One of the most active players lately on the Vestle online trading platform is Beyond Meat, a Los Angeles-based vegan meat substitute start-up whose May, 2019 initial public offering spiked market prices up 734%, breaking the $200/share threshold and achieving a market cap in excess of $12 billion.
Advantages: Perhaps the main advantage of investing in the food industry is demand based on relevance; as long as there are people around to eat it, food will always be necessary. But typically, traders have chosen food stocks for a number of reasons, including:
- growth opportunities stemming from increased demand for commodities;
- to diversify their portfolios with the intent to stabilise annual profits and avoid big losses, and;
- as security against inflation; when the prices of goods and services increase, the value of the commodities required for their production tends to rise in response.
Disadvantages: Just like the stack of eclairs in the bakery window, as delicious as food stocks can appear from the outset, they do have their shortcomings. Some analysts are overall un-optimistic about food stocks in general, citing a dwindling interest in traditional concepts like brand value and originality.
Others outright doubt the validity of such high expectations, going so far as to say that Beyond Meat, for example, shouldn’t be worth its estimated $12 billion market cap when compared with older companies with the same value, such as the American food giant the Campbell Soup Company. Commodities in particular have their own set of drawbacks, including being a highly-volatile market. Such volatility brings both opportunities and risk for traders who invest in price movement, as with CFDs, but before riding the market waves it’s worth taking the time to inform yourself of all the risks and benefits involved.
We’re not talking about that “I have so much energy, I could run a marathon!” feeling you get after your morning coffee, although if you could trade that, imagine what a great world it would be. The energy we’re focusing on here includes such commodities as crude oil (WTI Oil and Brent Oil among two of the most-traded), natural gas, gasoline and heating oil. Out of all the commodities out there, these are perhaps the most impactful on a daily basis, as energy prices essentially affect the cost of everything consumers interact with, from food production to the manufacture of electronic devices to the petrol we put in our cars to the oil we use to heat our houses. There are also loads of companies involved in this sector – mining companies, energy producers, storage and even alternative “green” energy companies such as solar panel makers, battling for a piece of the future.
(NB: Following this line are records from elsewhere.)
(* ===== verification/PyText.v ===== *)
(** * Searching and splitting text

    [str.find]-based operations with a separator of any length ([partition],
    [split], [replace]), runs of characters, and the pieces of the regular
    expressions the program uses. *)

From S2P Require Import Prelude PyStr.
Local Open Scope Z_scope.

(** The longest prefix of characters that satisfy [p], and the rest. *)
Fixpoint span_chars (p : ascii → bool) (l : list ascii) : list ascii * list ascii :=
  match l with
  | c :: l' => if p c then let (a, b) := span_chars p l' in (c :: a, b) else ([], l)
  | [] => ([], [])
  end.


(** [l.partition(sep)]: the text before and after the leftmost [sep]. *)
Fixpoint partition_chars (sep l : list ascii) : option (list ascii * list ascii) :=
  if is_prefix sep l then Some ([], drop (length sep) l)
  else match l with
  | [] => None
  | c :: l' => '(a, b) ← partition_chars sep l'; Some (c :: a, b)
  end.

(** [l.split(sep, n)] *)
Fixpoint split_upto (n : nat) (sep l : list ascii) : list (list ascii) :=
  match n with
  | O => [l]
  | S n' =>
      match partition_chars sep l with
      | None => [l]
      | Some (a, b) => a :: split_upto n' sep b
      end
  end.
(** [l.split(sep)] for a separator that is not empty: a piece takes at least
    one character. *)
Definition split_text (sep l : list ascii) : list (list ascii) := split_upto (length l) sep l.

Fixpoint join_chars (sep : list ascii) (ls : list (list ascii)) : list ascii :=
  match ls with
  | [] => []
  | [x] => x
  | x :: ls' => x ++ sep ++ join_chars sep ls'
  end.
(** [l.replace(old, new)] for an [old] that is not empty. *)
Definition replace_text (old new l : list ascii) : list ascii := join_chars new (split_text old l).

(** ** Pieces of regular expressions *)

(** A literal under [re.IGNORECASE], given in lower case: the rest after it. *)
Fixpoint eat_ci (p l : list ascii) : option (list ascii) :=
  match p, l with
  | [], _ => Some l
  | c :: p', d :: l' => if bool_decide (py_lower d = c) then eat_ci p' l' else None
  | _ :: _, [] => None
  end.
(** A literal. *)
Definition eat (p l : list ascii) : option (list ascii) :=
  if is_prefix p l then Some (drop (length p) l) else None.
(** [$] without [re.MULTILINE]: the end, or just before a final newline. *)
Definition NEWLINE : ascii := chr 10.
Definition TAB : ascii := chr 9.
Definition at_end (l : list ascii) : bool := bool_decide (l = [] ∨ l = [NEWLINE]).
(** [\w] *)
Definition is_word (c : ascii) : bool :=
  let n := code c in
  is_alnum_ascii c || bool_decide (c = "_"%char)
  || ((n =? 170) || (n =? 178) || (n =? 179) || (n =? 181) || (n =? 185) || (n =? 186)
      || (188 <=? n) && (n <=? 190) || (192 <=? n) && negb (n =? 215) && negb (n =? 247))%N.
Definition some_b {A} (o : option A) : bool := match o with Some _ => true | None => false end.

(** ** Counters *)

(** A dict of counters, in insertion order: [d[k] = d.get(k, 0) + 1]. *)
Fixpoint count_in (k : string) (l : list (string * Z)) : list (string * Z) :=
  match l with
  | [] => [(k, 1)]
  | (k', n) :: l' => if bool_decide (k' = k) then (k', n + 1) :: l' else (k', n) :: count_in k l'
  end.
Definition count_all (ks : list string) : list (string * Z) := foldl (λ d k, count_in k d) [] ks.
Definition rollback_txn (c : conn) : conn * result exn unit :=
  match txn c with
  | None => (c, Raise (OperationalError "cannot rollback - no transaction is active"))
  | Some _ => (set_txn None c, Ok tt)
  end.

Definition no_savepoint (n : string) : exn := OperationalError ("no such savepoint: " +:+ n).

(** [SAVEPOINT] inside a transaction; the program never issues one outside. *)
Definition savepoint (n : string) (c : conn) : conn * result exn unit :=
  match txn c with
  | None => (c, Raise (no_savepoint n))
  | Some (w, sp) => (set_txn (Some (w, (n, w) :: sp)) c, Ok tt)
  end.

(** The savepoints from the most recent one named [n] outwards. *)
Fixpoint find_savepoint (n : string) (sp : list (string * db)) : option (db * list (string * db)) :=
  match sp with
  | [] => None
  | (m, d) :: sp' => if bool_decide (m = n) then Some (d, sp') else find_savepoint n sp'
  end.

Definition release_savepoint (n : string) (c : conn) : conn * result exn unit :=
  match txn c with
  | Some (w, sp) =>
      match find_savepoint n sp with
      | Some (_, sp') => (set_txn (Some (w, sp')) c, Ok tt)
      | None => (c, Raise (no_savepoint n))
      end
  | None => (c, Raise (no_savepoint n))
  end.

Definition rollback_to_savepoint (n : string) (c : conn) : conn * result exn unit :=
  match txn c with
  | Some (w, sp) =>
      match find_savepoint n sp with
      | Some (d, sp') => (set_txn (Some (d, (n, d) :: sp')) c, Ok tt)
      | None => (c, Raise (no_savepoint n))
      end
  | None => (c, Raise (no_savepoint n))
  end.

(** ** Well-formed databases

    The constraints SQLite enforces, what the store's writes guarantee on top
    of them, and an index that holds exactly the current text of every row. *)
Record wf (d : db) : Prop := {
  wf_project : map_Forall (λ _ r, fk_project_ok (r_project_id r) d = true) (memories d);
  wf_memory : ∀ k, is_Some (embeddings d !! k) → is_Some (memories d !! k);
  wf_dimensions : map_Forall (λ _ e, e_dimensions e = Z.of_nat (length (e_embedding e))) (embeddings d);
  wf_time : map_Forall (λ _ r, 0 ≤ r_created_at r < datetime_end) (memories d);
  wf_index : match fts d with Some ix => ix = doc_of <$> memories d | None => True end;
}.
Advantages: As with other instruments, the main advantages of trading energy commodities and shares (in the form of CFDs) include the ability to expose your portfolio to a diverse selection of market opportunities, as well as good, old-fashioned demand. As long as the world depends on these types of energies to function, the demand will remain in place. The market volatility of crude oil makes it one of the most popularly-traded commodities on the Vestle online trading platform, but other reasons for its prominence include its accessibility, reliability, and usefulness in industry around the world.
Disadvantages: A number of factors can affect the prices of energy commodities, from supply and demand to market sentiment to geopolitical tension to the weather. In the case of crude oil, ongoing political strife with Venezuela and Iran, two of the world’s most prolific suppliers of crude oil, has been blamed for drops in oil production. When it comes to natural gas, unseasonal temperatures—both higher and lower than normal—can affect demand which, in turn, affects its market price. So again, the same volatility that ranks as a potential disadvantage could, under the right trading conditions, turn out to present opportunities as well as risks.
The auto industry is always making headlines, whether it’s some scandal involving false emissions test results, some new electric model, or Elon Musk’s latest attempt to distract the public from the most recent spate of Tesla 3 delivery delays with a video of a near-perfect SpaceX landing in the middle of the ocean. The point: the popularity of the car isn’t going anywhere.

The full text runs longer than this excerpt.